[SOURCE DATA — start]

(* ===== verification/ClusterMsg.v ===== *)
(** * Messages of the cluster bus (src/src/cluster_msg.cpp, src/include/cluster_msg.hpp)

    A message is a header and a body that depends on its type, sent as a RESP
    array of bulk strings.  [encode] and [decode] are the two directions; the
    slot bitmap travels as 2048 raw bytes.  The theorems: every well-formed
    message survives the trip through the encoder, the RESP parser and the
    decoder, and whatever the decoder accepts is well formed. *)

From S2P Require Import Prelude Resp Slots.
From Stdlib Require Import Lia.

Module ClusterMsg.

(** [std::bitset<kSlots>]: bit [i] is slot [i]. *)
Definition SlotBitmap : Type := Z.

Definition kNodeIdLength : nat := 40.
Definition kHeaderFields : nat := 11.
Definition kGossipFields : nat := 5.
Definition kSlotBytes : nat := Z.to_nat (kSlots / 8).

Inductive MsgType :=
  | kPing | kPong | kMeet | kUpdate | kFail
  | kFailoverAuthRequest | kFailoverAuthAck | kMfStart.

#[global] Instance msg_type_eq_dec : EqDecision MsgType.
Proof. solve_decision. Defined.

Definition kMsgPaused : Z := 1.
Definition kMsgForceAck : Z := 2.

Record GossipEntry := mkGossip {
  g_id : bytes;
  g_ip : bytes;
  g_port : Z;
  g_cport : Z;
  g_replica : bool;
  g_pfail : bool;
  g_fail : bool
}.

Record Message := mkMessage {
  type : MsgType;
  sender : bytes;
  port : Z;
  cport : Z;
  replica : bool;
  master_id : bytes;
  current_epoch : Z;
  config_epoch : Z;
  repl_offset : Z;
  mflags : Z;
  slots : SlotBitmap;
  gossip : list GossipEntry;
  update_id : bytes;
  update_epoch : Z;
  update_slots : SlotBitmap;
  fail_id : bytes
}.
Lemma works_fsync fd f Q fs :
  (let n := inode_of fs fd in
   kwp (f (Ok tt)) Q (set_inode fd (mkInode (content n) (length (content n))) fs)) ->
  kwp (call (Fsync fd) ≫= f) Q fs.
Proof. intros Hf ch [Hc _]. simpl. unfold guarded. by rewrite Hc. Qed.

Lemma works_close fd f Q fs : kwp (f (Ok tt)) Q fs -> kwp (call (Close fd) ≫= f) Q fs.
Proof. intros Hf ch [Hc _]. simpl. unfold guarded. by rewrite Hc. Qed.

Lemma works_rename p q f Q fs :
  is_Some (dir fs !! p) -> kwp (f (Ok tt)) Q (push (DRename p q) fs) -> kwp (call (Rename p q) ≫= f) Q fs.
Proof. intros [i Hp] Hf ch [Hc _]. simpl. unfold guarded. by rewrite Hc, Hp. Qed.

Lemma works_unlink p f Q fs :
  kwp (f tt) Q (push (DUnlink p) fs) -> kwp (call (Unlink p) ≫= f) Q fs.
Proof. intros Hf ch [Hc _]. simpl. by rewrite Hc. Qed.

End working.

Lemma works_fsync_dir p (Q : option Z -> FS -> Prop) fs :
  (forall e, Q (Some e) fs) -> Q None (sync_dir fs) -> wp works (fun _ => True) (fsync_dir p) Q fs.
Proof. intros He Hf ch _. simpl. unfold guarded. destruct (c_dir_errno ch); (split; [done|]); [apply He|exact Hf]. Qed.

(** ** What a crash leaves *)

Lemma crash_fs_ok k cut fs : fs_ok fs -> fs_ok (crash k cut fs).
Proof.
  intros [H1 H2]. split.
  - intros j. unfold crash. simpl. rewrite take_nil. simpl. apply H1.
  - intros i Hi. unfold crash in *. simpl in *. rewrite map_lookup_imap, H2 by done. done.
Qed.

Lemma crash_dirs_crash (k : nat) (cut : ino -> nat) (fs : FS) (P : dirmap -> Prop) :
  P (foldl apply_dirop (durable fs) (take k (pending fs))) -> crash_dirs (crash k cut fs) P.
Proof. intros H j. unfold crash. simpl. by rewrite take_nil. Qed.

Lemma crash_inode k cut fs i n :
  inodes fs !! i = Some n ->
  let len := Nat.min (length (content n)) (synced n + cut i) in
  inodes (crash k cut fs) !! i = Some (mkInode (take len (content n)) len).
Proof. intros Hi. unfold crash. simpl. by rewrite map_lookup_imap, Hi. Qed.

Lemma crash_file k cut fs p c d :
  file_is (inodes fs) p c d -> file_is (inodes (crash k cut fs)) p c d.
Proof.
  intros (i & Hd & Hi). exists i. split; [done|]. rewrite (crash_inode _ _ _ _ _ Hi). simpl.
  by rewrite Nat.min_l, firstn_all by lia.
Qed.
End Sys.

[SOURCE DATA — finish]
[SOURCE DATA — start]

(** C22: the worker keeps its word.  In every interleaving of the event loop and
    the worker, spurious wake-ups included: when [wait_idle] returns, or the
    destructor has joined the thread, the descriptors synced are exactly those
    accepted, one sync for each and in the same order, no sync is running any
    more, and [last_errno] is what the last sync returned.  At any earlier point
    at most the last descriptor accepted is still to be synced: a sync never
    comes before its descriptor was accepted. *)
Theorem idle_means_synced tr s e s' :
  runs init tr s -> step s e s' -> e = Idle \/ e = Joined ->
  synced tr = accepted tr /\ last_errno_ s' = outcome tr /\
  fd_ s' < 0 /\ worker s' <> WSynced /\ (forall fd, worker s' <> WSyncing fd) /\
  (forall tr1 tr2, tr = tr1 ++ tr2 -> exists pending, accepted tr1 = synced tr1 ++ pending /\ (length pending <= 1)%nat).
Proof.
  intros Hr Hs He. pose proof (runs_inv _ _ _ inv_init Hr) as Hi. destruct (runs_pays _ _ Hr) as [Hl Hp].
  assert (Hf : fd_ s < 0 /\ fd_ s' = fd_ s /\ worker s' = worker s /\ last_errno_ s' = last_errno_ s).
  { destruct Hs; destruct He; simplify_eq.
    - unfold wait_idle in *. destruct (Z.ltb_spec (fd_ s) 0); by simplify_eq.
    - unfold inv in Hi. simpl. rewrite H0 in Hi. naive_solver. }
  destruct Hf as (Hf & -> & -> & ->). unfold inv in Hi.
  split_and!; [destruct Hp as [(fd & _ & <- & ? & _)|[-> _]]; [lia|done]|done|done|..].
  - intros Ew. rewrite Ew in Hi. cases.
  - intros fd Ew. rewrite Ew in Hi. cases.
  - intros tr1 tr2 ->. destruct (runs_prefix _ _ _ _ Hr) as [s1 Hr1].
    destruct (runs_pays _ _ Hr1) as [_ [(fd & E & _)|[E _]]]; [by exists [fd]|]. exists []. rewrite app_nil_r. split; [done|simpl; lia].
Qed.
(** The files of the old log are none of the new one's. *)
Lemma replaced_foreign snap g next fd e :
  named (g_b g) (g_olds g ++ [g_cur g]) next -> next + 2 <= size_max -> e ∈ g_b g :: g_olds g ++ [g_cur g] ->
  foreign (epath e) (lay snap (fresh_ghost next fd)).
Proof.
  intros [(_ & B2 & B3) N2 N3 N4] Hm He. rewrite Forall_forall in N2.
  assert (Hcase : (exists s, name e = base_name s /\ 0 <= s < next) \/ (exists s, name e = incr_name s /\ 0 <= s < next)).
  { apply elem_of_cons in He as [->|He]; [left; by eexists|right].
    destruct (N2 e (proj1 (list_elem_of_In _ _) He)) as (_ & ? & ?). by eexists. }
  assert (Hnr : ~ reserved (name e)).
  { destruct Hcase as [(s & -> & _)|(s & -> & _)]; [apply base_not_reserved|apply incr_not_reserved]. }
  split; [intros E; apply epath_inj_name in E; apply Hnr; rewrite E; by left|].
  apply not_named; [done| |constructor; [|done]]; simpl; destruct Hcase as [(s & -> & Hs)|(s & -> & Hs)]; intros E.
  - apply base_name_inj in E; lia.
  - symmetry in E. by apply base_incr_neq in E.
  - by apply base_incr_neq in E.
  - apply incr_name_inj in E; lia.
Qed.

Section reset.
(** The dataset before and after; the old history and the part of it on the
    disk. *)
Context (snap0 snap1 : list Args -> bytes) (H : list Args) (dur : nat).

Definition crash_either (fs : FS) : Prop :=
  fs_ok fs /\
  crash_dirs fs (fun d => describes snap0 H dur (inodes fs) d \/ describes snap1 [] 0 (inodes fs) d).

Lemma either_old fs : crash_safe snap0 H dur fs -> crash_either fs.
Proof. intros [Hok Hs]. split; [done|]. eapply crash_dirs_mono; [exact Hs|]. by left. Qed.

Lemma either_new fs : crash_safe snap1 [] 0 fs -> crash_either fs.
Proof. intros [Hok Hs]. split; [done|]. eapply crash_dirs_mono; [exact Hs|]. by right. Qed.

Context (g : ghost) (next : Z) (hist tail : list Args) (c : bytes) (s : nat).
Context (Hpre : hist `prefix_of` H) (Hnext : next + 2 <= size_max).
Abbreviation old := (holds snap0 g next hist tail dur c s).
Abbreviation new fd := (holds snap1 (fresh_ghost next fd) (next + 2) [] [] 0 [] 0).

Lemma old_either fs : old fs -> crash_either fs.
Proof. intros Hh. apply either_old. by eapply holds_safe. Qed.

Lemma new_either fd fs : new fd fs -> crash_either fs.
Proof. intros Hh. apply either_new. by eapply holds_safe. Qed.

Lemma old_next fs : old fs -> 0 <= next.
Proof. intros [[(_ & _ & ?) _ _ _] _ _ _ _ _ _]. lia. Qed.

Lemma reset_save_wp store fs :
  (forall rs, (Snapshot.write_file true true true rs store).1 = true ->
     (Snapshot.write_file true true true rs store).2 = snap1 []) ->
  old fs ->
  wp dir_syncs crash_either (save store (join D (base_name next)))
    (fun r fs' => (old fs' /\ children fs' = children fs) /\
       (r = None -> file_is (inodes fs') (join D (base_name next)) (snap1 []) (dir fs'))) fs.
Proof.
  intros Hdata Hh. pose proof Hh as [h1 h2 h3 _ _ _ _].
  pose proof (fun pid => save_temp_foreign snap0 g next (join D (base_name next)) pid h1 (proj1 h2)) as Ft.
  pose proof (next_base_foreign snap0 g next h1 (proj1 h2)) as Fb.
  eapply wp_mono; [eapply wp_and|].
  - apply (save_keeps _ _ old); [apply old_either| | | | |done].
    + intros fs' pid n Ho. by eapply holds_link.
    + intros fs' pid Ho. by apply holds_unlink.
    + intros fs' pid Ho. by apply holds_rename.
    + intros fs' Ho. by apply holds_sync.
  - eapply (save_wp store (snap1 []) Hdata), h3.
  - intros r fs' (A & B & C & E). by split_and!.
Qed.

[SOURCE DATA — finish]

WHAT TO DO. Scan the entries above for the string "GossipEntry" and copy each line containing it.

EXERCISE OUTPUT.
Record GossipEntry := mkGossip {
  gossip : list GossipEntry;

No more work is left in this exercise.